## Natural transformations

We’ve seen stack homomorphisms and monoid homomorphisms. These are homomorphisms between implementations of an interface.

There’s also a general notion of a homomorphism between two arbitrary functors, which is a variant of the hom functor.

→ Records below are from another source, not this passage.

Lemma xdr_union_codec :
  Codec (xdr_union choices dfault)
    (fun a => int_range (fst a) /\ is_Some (arm_proc (fst a)) /\ arm_dom (fst a) (snd a))
    (fun a0 a => arm_init (fst a) (snd a0) (snd a))
    (fun a => be32 (fst a) ++ arm_wire (fst a) (snd a)).
Proof.
  split; intros s [d u].
  - cbn [fst snd]. intros Hs Ho (Hd & [f Hf] & Hu) Hr. rewrite length_app in Hr.
    pose proof (arms d f Hf) as Hc. rewrite xdr_union_arm.
    destruct (codec_enc (f := xdr_enum) s d Hs Ho Hd) as (s1 & -> & E1); [lia|]. simpl. rewrite Hf.
    destruct (emits_step _ _ _ E1 Ho) as (I1 & O1 & R1).
    destruct (codec_enc (f := f) s1 u I1 O1 Hu) as (s2 & -> & E2); [lia|].
    exists s2. split; [reflexivity|]. exact (emits_trans _ _ _ _ _ E1 E2).
  - cbn [fst snd]. intros Hbd Hs Ho (Hd & [f Hf] & Hu) Hr. rewrite length_app in Hr.
    pose proof (arms d f Hf) as Hc. rewrite xdr_union_arm.
    destruct (decide (room s < Z.of_nat (length (be32 d)))).
    { destruct (codec_full (f := xdr_enum) s d Hbd Hs Ho Hd) as (s1 & -> & E1); [lia|]. simpl. eauto. }
    destruct (codec_enc (f := xdr_enum) s d Hs Ho Hd) as (s1 & -> & E1); [lia|]. simpl. rewrite Hf.
    destruct (emits_step _ _ _ E1 Ho) as (I1 & O1 & R1).
    destruct (codec_full (f := f) s1 u Hbd I1 O1 Hu) as (s2 & -> & E2); [lia|]. eauto.
  - intros [d' u'] rest. cbn [fst snd]. intros Hs Ho (Hd & [f Hf] & Hu) Hi Ha. rewrite <- app_assoc in Ha.
    pose proof (arms d' f Hf) as Hc. rewrite xdr_union_arm.
    destruct (codec_dec (f := xdr_enum) s d d' _ Hs Ho Hd I Ha) as (s1 & -> & C1). simpl. rewrite Hf.
    destruct (consumes_step _ _ _ C1 Ho) as (I1 & O1).
    assert (avail s1 = arm_wire d' u' ++ rest) as A1.
    { destruct C1 as (_ & _ & C1). rewrite Ha in C1. symmetry. exact (app_inv_head _ _ _ C1). }
    destruct (codec_dec (f := f) s1 u u' rest I1 O1 Hu Hi A1) as (s2 & -> & C2).
    exists s2. split; [reflexivity|]. exact (consumes_trans _ _ _ _ _ C1 C2).
Qed.
End Union.

(** ** Vectors and arrays *)

Section Elements.
Context {A : Type} (elproc : filter (S := S) A) (dom : A -> Prop) (init : A -> A -> Prop) (wire : A -> list Z).

Definition elems_wire (l : list A) : list Z := concat (map wire l).

Section ElementCodec.
Context `{!Codec elproc dom init wire}.

Lemma elems_enc l s :
  stream_inv s -> x_op s = XDR_ENCODE -> Forall dom l -> Z.of_nat (length (elems_wire l)) <= room s ->
  exists s', xdr_elems elproc (length l) s l = Some (s', l, true) /\ emits s s' (elems_wire l).
Proof.
  unfold elems_wire. revert s. induction l as [|a l IH]; intros s Hs Ho Hd Hr; simpl.
  - exists s. split; [reflexivity|]. unfold puts. rewrite app_nil_r. simpl. repeat split; auto. lia.
  - simpl in Hr. rewrite length_app in Hr. inversion Hd as [|? ? Ha Hl]; subst.
    destruct (codec_enc (f := elproc) s a Hs Ho Ha) as (s1 & -> & E1); [lia|].
    destruct (emits_step _ _ _ E1 Ho) as (I1 & O1 & R1).
    destruct (IH s1 I1 O1 Hl ltac:(lia)) as (s2 & -> & E2).
    exists s2. split; [reflexivity|]. exact (emits_trans _ _ _ _ _ E1 E2).
Qed.

Lemma elems_full l s :
  bounded -> stream_inv s -> x_op s = XDR_ENCODE -> Forall dom l -> room s < Z.of_nat (length (elems_wire l)) ->
  exists s', xdr_elems elproc (length l) s l = Some (s', l, false) /\ (exists k, stream_at k s') /\ x_op s' = XDR_ENCODE.
Proof.
  intros Hbd. unfold elems_wire. revert s. induction l as [|a l IH]; intros s Hs Ho Hd Hr; simpl in *.
  - pose proof (room_range 0 s Hs). lia.
  - rewrite length_app in Hr. inversion Hd as [|? ? Ha Hl]; subst.
    destruct (decide (room s < Z.of_nat (length (wire a)))).
    { destruct (codec_full (f := elproc) s a Hbd Hs Ho Ha) as (s1 & -> & E1); [lia|]. eauto. }
    destruct (codec_enc (f := elproc) s a Hs Ho Ha) as (s1 & -> & E1); [lia|].
    destruct (emits_step _ _ _ E1 Ho) as (I1 & O1 & R1).
    destruct (IH s1 I1 O1 Hl ltac:(lia)) as (s2 & -> & E2); eauto.
Qed.

Lemma elems_dec l l0 s rest :
  stream_inv s -> x_op s = XDR_DECODE -> Forall dom l -> Forall2 init l0 l -> avail s = elems_wire l ++ rest ->
  exists s', xdr_elems elproc (length l) s l0 = Some (s', l, true) /\ consumes s s' (elems_wire l).
Proof.
  unfold elems_wire. intros Hs Ho Hd Hi. revert s Hs Ho Hd. induction Hi as [|a0 a l0 l Ha Hi IH];
    intros s Hs Ho Hd Hav; simpl in *.
  - exists s. auto using consumes_refl.
  - inversion Hd as [|? ? Hda Hdl]; subst. rewrite <- app_assoc in Hav.
    destruct (codec_dec (f := elproc) s a0 a _ Hs Ho Hda Ha Hav) as (s1 & -> & C1).
    destruct (consumes_step _ _ _ C1 Ho) as (I1 & O1).
    assert (avail s1 = concat (map wire l) ++ rest) as A1.
    { destruct C1 as (_ & _ & C1). rewrite Hav in C1. symmetry. exact (app_inv_head _ _ _ C1). }
    destruct (IH s1 I1 O1 Hdl A1) as (s2 & -> & C2).
    exists s2. split; [reflexivity|]. exact (consumes_trans _ _ _ _ _ C1 C2).
Qed.

#[export] Instance xdr_vector_codec n :
  Codec (xdr_vector n elproc) (fun l => Z.of_nat (length l) = n /\ Forall dom l) (Forall2 init) elems_wire.
Proof.
  split; unfold xdr_vector.
  - intros s l Hs Ho [<- Hd] Hr. rewrite Nat2Z.id. apply elems_enc; assumption.
  - intros s l Hbd Hs Ho [<- Hd] Hr. rewrite Nat2Z.id. apply elems_full; assumption.
  - intros s l0 l rest Hs Ho [<- Hd] Hi Ha. rewrite Nat2Z.id. eapply elems_dec; eassumption.
Qed.

Context (calloc : Z -> Z -> option (list A)) (zero : A) (maxsize elsize : Z).

(** [calloc] delivers the elements asked for, zeroed, or nothing. *)
Hypothesis calloc_zeroed : forall c e l, calloc c e = Some l -> l = repeat zero (Z.to_nat c).

Definition array_dom (a : option (list A) * Z) : Prop :=
  u_int_range (snd a) /\ snd a <= maxsize /\ snd a * elsize <= LASTUNSIGNED /\
  match fst a with
  | None => snd a = 0
  | Some l => Z.of_nat (length l) = snd a /\ 0 < snd a /\ Forall dom l
  end.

var natural = function (f, g) {
func(f); func(g);
return function (x, y) {
y = y || x;
func(x); func(y);
return hom([f(x)], g(y));
};
};


Just as we used hom when defining the interface of a monoid, we can use natural when defining the interface of a monad:

var compose = function (f, g) {
func(f); func(g);
return function(x) {
return f(g(x));
};
};

var monadOf = function (m, n) {
n = n || m;
func(m); func(n);
return function (intr) {
return function (t) {
return makeInterface({
'*': natural(compose(m, m), n)(t),
1: natural(id, n)(t)
})(intr);
};
};
};


Given categories $C$ and $D$ and functors $F:C \to D$ and $G:C \to D$, a natural transformation $n: F \Rightarrow G$ assigns to every object $c$ of $C$ a morphism $n(c):F(c) \to G(c)$ such that for every morphism $m:c_1 \to c_2$ in C,

$n(c_2) \circ F(m) = G(m) \circ n(c_1).$

The flatten function is a natural transformation from compose(arrOf, arrOf) to arrOf. It takes a doubly-nested array to a singly-nested array, no matter what the type of the elements in the array. Also, it doesn’t matter if you first map a function over the list of lists and then flatten:

flatten(int)(arrOf(arrOf(function (x) { return x+1; }))([[1, 2], [3]]))

or if you flatten first and then map:

arrOf(function (x) { return x+1; }))(flatten(int)([[1, 2], [3]]).